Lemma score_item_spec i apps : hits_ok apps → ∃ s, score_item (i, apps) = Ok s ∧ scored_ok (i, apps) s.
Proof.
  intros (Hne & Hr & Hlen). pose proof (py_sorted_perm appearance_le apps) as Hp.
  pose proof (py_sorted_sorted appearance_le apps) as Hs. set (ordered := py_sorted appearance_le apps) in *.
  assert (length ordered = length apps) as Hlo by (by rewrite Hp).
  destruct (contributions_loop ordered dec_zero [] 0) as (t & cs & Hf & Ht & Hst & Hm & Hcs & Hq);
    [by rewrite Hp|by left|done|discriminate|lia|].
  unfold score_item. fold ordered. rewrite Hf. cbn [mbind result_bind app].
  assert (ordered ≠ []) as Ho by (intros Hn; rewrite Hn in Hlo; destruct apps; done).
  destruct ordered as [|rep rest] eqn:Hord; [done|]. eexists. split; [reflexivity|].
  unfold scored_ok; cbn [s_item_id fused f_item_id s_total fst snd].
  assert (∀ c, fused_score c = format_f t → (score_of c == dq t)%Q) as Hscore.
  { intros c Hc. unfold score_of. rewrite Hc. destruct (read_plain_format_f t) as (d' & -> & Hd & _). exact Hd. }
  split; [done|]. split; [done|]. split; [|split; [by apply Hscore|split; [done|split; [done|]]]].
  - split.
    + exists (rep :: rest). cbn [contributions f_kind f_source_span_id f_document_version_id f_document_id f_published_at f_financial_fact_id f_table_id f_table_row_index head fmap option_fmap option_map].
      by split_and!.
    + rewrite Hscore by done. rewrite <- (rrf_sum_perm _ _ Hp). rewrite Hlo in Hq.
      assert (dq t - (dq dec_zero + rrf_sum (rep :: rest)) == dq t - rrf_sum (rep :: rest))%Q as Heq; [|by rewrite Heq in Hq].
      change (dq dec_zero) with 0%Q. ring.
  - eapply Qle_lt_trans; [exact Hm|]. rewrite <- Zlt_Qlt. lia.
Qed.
--------------------
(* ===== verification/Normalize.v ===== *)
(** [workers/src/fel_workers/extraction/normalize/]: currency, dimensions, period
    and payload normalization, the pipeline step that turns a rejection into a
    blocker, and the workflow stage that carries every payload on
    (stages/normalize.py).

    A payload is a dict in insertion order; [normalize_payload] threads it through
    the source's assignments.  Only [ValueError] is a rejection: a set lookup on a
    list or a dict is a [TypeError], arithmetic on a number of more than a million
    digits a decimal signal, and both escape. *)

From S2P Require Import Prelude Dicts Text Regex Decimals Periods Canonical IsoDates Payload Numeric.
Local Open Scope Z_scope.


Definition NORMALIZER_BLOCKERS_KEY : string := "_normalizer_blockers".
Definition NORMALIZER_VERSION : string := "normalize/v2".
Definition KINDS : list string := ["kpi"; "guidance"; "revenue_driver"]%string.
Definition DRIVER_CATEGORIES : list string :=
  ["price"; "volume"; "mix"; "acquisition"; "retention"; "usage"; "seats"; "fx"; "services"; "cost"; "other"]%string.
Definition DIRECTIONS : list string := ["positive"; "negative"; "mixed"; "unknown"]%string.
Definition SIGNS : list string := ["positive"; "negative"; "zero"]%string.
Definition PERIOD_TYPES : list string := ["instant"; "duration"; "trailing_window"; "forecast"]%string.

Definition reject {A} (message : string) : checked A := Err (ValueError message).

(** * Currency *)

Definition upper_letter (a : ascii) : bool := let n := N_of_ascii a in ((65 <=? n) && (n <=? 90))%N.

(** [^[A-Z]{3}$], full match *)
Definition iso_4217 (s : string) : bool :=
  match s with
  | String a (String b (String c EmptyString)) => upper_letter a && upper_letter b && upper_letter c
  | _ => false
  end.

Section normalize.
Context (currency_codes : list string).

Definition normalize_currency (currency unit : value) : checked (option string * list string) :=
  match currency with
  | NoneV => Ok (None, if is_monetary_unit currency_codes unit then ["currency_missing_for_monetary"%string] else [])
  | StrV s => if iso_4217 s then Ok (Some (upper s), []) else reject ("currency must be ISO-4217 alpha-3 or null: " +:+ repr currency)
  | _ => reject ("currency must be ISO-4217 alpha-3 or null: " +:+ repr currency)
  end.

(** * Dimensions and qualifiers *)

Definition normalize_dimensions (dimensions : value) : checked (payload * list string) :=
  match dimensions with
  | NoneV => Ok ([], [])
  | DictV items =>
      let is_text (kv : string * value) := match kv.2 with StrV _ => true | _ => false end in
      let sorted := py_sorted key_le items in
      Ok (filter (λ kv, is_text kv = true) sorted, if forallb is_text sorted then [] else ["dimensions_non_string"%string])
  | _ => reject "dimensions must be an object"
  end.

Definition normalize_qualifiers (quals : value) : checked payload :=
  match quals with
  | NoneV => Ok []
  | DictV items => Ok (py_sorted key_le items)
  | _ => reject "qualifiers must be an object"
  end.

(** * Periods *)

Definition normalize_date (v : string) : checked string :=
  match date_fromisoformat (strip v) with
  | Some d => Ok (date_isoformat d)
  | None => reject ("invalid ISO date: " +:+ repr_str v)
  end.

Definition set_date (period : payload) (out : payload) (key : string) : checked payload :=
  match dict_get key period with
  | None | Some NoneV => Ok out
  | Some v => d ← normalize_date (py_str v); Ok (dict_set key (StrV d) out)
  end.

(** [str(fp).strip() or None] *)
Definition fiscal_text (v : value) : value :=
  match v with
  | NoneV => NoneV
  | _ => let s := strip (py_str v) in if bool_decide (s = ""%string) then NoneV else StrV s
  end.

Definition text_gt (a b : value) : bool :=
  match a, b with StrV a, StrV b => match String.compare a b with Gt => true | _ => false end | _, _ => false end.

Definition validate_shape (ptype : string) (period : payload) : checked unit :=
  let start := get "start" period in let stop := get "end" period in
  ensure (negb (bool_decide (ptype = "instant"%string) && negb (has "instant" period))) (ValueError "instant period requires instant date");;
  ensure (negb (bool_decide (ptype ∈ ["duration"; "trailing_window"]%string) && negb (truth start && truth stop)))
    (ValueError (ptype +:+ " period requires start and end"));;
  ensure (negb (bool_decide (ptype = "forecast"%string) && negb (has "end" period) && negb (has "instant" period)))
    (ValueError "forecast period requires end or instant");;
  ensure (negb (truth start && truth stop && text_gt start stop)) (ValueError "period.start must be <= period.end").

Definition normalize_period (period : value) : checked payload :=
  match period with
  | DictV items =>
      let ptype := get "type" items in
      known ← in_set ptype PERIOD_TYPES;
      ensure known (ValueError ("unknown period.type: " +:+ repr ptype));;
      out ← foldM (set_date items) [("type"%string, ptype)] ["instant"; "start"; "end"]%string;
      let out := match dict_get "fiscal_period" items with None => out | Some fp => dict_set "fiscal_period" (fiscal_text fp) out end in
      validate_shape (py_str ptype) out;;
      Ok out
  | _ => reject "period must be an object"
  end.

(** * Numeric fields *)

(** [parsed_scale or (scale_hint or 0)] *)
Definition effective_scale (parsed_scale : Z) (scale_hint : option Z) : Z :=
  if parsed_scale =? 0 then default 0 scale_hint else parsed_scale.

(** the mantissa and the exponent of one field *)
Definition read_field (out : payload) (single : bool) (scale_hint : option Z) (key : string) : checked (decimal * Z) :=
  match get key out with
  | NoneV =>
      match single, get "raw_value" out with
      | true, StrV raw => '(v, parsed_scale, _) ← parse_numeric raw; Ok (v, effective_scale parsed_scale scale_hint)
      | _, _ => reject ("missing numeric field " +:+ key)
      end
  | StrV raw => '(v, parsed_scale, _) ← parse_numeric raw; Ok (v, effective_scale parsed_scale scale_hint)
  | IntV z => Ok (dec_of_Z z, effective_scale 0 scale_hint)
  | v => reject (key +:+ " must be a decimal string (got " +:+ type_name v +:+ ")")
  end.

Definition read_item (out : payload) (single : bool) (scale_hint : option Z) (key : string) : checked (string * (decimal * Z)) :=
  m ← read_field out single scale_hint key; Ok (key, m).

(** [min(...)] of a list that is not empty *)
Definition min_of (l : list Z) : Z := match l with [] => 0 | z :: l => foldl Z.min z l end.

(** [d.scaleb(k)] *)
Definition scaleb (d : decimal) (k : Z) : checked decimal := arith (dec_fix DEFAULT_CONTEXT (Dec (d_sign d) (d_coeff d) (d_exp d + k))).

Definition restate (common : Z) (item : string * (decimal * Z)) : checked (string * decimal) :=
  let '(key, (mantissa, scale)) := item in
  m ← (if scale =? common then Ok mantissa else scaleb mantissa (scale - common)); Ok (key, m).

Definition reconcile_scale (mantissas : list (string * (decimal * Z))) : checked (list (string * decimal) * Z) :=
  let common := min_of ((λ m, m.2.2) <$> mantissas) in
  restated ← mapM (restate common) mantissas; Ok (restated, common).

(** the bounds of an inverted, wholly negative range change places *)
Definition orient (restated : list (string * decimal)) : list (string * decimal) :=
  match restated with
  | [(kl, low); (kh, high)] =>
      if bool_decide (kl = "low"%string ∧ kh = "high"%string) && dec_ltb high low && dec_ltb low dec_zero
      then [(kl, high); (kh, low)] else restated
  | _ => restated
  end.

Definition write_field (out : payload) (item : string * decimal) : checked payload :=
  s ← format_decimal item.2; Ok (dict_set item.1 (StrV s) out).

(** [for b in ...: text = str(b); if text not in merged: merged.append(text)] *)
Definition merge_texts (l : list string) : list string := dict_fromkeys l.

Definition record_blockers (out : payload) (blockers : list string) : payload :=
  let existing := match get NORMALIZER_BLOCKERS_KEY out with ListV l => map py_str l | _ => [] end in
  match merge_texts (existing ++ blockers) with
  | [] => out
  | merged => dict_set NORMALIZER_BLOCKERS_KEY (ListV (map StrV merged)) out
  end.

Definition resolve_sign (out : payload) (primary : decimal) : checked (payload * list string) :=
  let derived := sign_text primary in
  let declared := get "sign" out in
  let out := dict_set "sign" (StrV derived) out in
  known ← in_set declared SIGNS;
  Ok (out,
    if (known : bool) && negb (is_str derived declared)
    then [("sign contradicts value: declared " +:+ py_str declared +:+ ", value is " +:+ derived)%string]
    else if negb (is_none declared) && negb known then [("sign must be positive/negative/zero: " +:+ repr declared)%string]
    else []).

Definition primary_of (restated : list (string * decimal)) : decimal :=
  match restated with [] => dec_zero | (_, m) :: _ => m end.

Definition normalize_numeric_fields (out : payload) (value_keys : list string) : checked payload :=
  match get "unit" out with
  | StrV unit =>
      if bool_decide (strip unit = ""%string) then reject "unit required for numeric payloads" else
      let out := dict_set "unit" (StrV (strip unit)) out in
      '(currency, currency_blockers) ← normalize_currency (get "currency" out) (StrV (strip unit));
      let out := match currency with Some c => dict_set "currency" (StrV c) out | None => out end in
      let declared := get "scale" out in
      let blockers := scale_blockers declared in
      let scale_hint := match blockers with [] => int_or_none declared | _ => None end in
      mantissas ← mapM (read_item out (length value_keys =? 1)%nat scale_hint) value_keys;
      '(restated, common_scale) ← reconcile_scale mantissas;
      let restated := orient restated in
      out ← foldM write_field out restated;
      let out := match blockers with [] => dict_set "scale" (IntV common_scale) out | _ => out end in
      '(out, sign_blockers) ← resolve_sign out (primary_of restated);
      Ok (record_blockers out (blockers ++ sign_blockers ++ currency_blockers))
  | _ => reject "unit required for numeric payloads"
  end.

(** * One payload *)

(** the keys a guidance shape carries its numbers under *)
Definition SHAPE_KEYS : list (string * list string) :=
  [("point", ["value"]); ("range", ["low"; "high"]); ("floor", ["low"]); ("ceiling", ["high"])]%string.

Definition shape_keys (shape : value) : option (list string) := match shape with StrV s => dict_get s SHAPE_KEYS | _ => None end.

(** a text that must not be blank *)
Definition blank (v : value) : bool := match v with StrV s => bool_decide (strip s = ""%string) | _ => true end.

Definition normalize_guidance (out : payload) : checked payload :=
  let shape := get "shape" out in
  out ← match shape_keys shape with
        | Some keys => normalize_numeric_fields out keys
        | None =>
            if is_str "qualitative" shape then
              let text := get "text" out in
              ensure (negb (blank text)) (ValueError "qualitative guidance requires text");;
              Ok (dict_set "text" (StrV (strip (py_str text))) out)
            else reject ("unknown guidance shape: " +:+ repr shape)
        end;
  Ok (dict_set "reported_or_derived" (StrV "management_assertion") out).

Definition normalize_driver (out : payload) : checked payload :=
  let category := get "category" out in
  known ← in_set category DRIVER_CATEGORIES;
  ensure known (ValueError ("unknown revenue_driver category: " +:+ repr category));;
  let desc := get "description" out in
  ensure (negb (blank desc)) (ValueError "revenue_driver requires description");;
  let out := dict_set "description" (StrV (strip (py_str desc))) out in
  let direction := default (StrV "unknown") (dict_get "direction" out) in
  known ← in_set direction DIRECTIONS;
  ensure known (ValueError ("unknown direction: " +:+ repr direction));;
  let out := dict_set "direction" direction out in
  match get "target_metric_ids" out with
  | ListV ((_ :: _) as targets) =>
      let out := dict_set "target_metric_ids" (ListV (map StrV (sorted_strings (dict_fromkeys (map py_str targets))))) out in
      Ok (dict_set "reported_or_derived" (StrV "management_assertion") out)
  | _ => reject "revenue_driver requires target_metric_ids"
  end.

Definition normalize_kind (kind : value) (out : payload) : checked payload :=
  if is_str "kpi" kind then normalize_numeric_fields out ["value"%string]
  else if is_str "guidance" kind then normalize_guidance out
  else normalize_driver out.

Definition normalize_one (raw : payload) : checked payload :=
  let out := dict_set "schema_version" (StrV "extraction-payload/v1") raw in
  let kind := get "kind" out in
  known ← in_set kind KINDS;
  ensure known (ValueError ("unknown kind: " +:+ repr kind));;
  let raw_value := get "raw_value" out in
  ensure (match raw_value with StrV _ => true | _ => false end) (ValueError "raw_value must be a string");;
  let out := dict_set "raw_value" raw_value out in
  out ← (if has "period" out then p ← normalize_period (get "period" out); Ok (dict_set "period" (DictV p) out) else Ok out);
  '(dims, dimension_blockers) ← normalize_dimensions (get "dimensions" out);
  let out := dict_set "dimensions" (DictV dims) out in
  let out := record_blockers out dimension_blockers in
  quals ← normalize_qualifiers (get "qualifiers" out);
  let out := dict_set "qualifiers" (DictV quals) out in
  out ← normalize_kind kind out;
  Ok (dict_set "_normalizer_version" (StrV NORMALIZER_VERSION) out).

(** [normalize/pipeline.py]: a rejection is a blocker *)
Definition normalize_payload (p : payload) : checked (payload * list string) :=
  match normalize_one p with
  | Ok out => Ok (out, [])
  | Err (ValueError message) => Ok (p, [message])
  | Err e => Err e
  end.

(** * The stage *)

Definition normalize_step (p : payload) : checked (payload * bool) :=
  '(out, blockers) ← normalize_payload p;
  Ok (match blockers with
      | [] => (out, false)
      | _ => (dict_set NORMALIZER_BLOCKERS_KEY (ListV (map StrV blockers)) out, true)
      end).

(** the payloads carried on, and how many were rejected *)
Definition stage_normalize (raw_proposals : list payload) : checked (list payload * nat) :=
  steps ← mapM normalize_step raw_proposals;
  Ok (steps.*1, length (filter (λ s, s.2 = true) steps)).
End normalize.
--------------------
TASK DESCRIPTION -> The reply should hold only the lines of the listing above starting at the line containing "Lemma score_item_spec i" and ending at the line containing "[by rewrite Hp|by", exactly as written.

SOLUTION FOR THIS EXERCISE ->
Lemma score_item_spec i apps : hits_ok apps → ∃ s, score_item (i, apps) = Ok s ∧ scored_ok (i, apps) s.
Proof.
  intros (Hne & Hr & Hlen). pose proof (py_sorted_perm appearance_le apps) as Hp.
  pose proof (py_sorted_sorted appearance_le apps) as Hs. set (ordered := py_sorted appearance_le apps) in *.
  assert (length ordered = length apps) as Hlo by (by rewrite Hp).
  destruct (contributions_loop ordered dec_zero [] 0) as (t & cs & Hf & Ht & Hst & Hm & Hcs & Hq);
    [by rewrite Hp|by left|done|discriminate|lia|].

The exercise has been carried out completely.